The reason the threshold isn't the 50th percentile is that the middle 50% range is exactly that — the middle. There are students at the 25th percentile who got in, and students at the 75th percentile who got in, and they're all part of the same admitted class. A score at the 30th percentile is a real admitted-student score. It's not the strongest part of your application, but it's also not a red flag. It's a data point that says "this student can do the academic work here," and admissions officers know how to read it in context alongside your GPA, course rigor, and everything else.
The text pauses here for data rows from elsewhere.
Section Safety.
Context {W : Type} {HM : HostMemory W} (rdrand64_step : W -> bool * Z * W) (base limit : Z)
  (sgx_is_outside_enclave : Z -> Z -> Z) (stk : stack) (Hstk : stack_ok stk).
(** The documented behaviour of [sgx_is_outside_enclave]. *)
Context (Houtside : forall p n, in_range 64 p -> in_range 64 n -> sgx_is_outside_enclave p n = 1 -> outside_enclave base limit p n = true).
Context (Hbase : 0 <= base).
Abbreviation SP A := (@server_prog W A).

(** * The lookup *)

Lemma hash_key_ok : prog_ok (fun _ => True) (generate rdrand64_step).
Proof.
  unfold generate. generalize 10%nat as n. induction n as [|n IH]; [exact I|]. cbn [generate_loop sbind ext prog_ok].
  intros w. destruct (rdrand64_step w) as [[[|] x] w1]; cbn [fst sbind prog_ok]; [|exact IH].
  intros w'. destruct (rdrand64_step w') as [[[|] y] w2]; [exact I|exact IH].
Qed.

Section Lookup.
Context (key : HashKey.HashKey) (order : Z) (Ho : 0 <= order < 32) (v : nat -> nat -> Z).

(** The table of results while the directory is gone through. *)
Definition collecting (results : list HashSlotResult) : Prop := exists d u, results = results_of order d u /\ results_ok d u.

Lemma hash_phone_collecting p x results : in_range 64 p -> uuid_ok x -> collecting results ->
  exists results', hash_phone p x key order (slots_of order v) results = Some results' /\ collecting results'.
Proof.
  intros Hp Hx (d & u & -> & Hr). rewrite (hash_phone_spec key order Ho v d u p x Hp Hx Hr). eexists. split; [reflexivity|].
  eexists _, _. split; [reflexivity|]. destruct Hr as [Hd Hu]. split.
  - intros s. destruct (s =? _)%nat; [|apply Hd]. apply lxor_range; [lia|apply Hd|unfold in_range; lia].
  - intros s k. now destruct (_ && _).
Qed.

Lemma hash_range_ok n : forall p u results, outside_enclave base limit p (8 * Z.of_nat n) = true ->
  outside_enclave base limit u (16 * Z.of_nat n) = true -> collecting results ->
  prog_ok collecting (hash_range base limit key order (slots_of order v) p u n results).
Proof.
  induction n as [|n IH]; intros p u results Hp Hu Hr; cbn [hash_range]; [exact Hr|].
  eapply prog_ok_bind; [apply read_host_ok, (outside_part base limit p (8 * Z.of_nat (S n))); [exact Hp|lia..]|]. intros phone [_ B1].
  eapply prog_ok_bind; [apply read_host_ok, (outside_part base limit u (16 * Z.of_nat (S n))); [exact Hu|lia..]|]. intros uuid [_ B2].
  destruct (hash_phone_collecting (br_dec64le phone) (br_dec64le (firstn 8 uuid), br_dec64le (skipn 8 uuid)) results) as (r' & -> & Hr');
    [now apply dec64le_range|split; cbn [fst snd]; apply dec64le_range; [now apply Forall_firstn|now apply Forall_skipn]|exact Hr|].
  apply IH; [apply (outside_part base limit p (8 * Z.of_nat (S n))); [exact Hp|lia..]|
             apply (outside_part base limit u (16 * Z.of_nat (S n))); [exact Hu|lia..]|exact Hr'].
Qed.

End Lookup.

(** A directory of [n] entries outside the enclave. *)
Definition directory_outside (p u n : Z) : Prop :=
  0 <= n /\ outside_enclave base limit p (8 * n) = true /\ outside_enclave base limit u (16 * n) = true.

Section Directory.
Context (dir : InPhonesUuids) (Hdir : directory_outside (in_phones dir) (in_uuids dir) (in_len dir)).

Lemma range_ok key order (Ho : 0 <= order < 32) v i n results : 0 <= i -> 0 <= n -> i + n <= in_len dir -> collecting order results ->
  prog_ok (collecting order) (range_unchecked base limit key order (slots_of order v) dir i n results).
Proof.
  destruct Hdir as (H0 & Hp & Hu). intros Hi Hn Hin Hr. unfold range_unchecked. apply hash_range_ok; trivial.
  - apply (outside_part base limit (in_phones dir) (8 * in_len dir)); [exact Hp|lia..].
  - apply (outside_part base limit (in_uuids dir) (16 * in_len dir)); [exact Hu|lia..].
Qed.

Lemma contruct_ok key order (Ho : 0 <= order < 32) v results : collecting order results ->
  prog_ok (collecting order) (cds_contruct_hash base limit key order (slots_of order v) dir results).
Proof.
  assert (H : forall fuel i r, 0 <= i <= in_len dir -> collecting order r ->
    prog_ok (collecting order) (contruct_loop base limit key order (slots_of order v) fuel dir i r)).
  { induction fuel as [|fuel IH]; intros i r Hi Hr; cbn [contruct_loop]; [now apply range_ok; try lia|].
    destruct (Z.ltb_spec (i + PREFETCH_PHONES_DIST + CACHE_LINE_PHONES) (in_len dir)) as [H|]; [|now apply range_ok; try lia].
    change PREFETCH_PHONES_DIST with 8 in H. change CACHE_LINE_PHONES with 4 in *.
    eapply prog_ok_bind; [apply range_ok; trivial; lia|]. intros r' Hr'. apply IH; [lia|exact Hr']. }
  intros Hr. destruct Hdir as [H0 _]. apply H; [lia|exact Hr].
Qed.

Lemma uuid_blob u : blob 16 (uuid_bytes u).
Proof.
  destruct (enc64le_blob (fst u)) as [L1 B1]. destruct (enc64le_blob (snd u)) as [L2 B2]. unfold uuid_bytes.
  split; [now rewrite length_app, L1, L2|]. apply Forall_app. now split.
Qed.

Lemma uuids_blob {A} (f : A -> uuid_t) l : blob (16 * length l) (concat (map (fun a => uuid_bytes (f a)) l)).
Proof.
  induction l as [|a l [L B]]; cbn [map concat length]; [split; [reflexivity|constructor]|]. destruct (uuid_blob (f a)) as [L1 B1].
  split; [rewrite length_app; lia|]. apply Forall_app. now split.
Qed.

Section Batch.
Context (ps : list Z) (Hps : Forall (in_range 64) ps) (k : Z) (Hk : 0 <= k < 32) (Hcount : Z.of_nat (length ps) < 2 ^ 31).

Lemma hash_lookup_ok t : fresh k t ->
  prog_ok (fun '(res, t') => match res with
                             | None => blob (16 * length ps) (ab_phone_results t')
                             | Some _ => fresh k t'
                             end) (hash_lookup rdrand64_step base limit dir ps t).
Proof.
  intros Ht. pose proof Ht as [Ls Er]. assert (Ec : Z.of_nat (length (hash_slots t)) = 2 ^ k) by (rewrite Ls; unfold slot_count; lia).
  unfold hash_lookup. rewrite Ec, trailing_zeros_pow, pow_is_power_of_two by lia. rewrite (proj2 (Z.leb_gt 32 k)) by lia. cbn [orb negb].
  eapply prog_ok_bind; [apply hash_key_ok|]. intros [key|] _; [|exact Ht]. rewrite Ls, (build_slots_spec key k Hk ps Hps Hcount).
  destruct (overflows key k ps).
  - split; [|exact Er]. cbn [hash_slots]. unfold slots_of. now rewrite length_map, length_seq.
  - eapply prog_ok_bind; [apply contruct_ok; [exact Hk|]|].
    + rewrite Er, results_zero. eexists _, _. split; [reflexivity|]. split; intros; [|split]; cbn; unfold in_range; lia.
    + intros results _. apply uuids_blob.
Qed.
Below the 25th percentile, the calculus shifts. Now you're in a range where only a small fraction of admitted students scored, and most of those students likely had significant hooks — recruited athletes, legacy admits, development cases, or extraordinary extracurricular achievements that justified admission despite a below-range score. If you don't have a comparable hook, a score below the 25th percentile is more likely to raise a question than answer one. That's when withholding serves you better.
The Play
The practical tool here is a spreadsheet. It takes about an hour to build and it makes every subsequent decision automatic. Here's how to set it up.
Column A: School name. List every school you're considering applying to.
Column B: Test policy. Note whether the school is test-optional, test-blind, or test-required. If it's test-blind, the row is done — your scores don't matter there. If it's test-required, you're submitting regardless. The decision framework only applies to test-optional schools.
Column C: Middle 50% SAT range (or ACT equivalent). Pull this from the school's most recent Common Data Set. You're looking for the 25th and 75th percentile scores for admitted students who submitted. If the CDS isn't available, the school's admissions page usually publishes these numbers, or you can find them on the College Board's BigFuture tool. [VERIFY BigFuture still publishes middle 50% ranges]
Column D: Your score. Enter your highest SAT or ACT score. If you took the test multiple times, use the highest composite (or superscored composite if the school superscores — check their policy).
Column E: Submit Y/N. Compare Column D to Column C. If your score is at or above the 25th percentile, mark Y. If it's below, mark N.
That's the basic framework. Five columns, one decision per row. For most students and most schools, this covers it. But there are important exceptions and refinements that are worth building into your thinking.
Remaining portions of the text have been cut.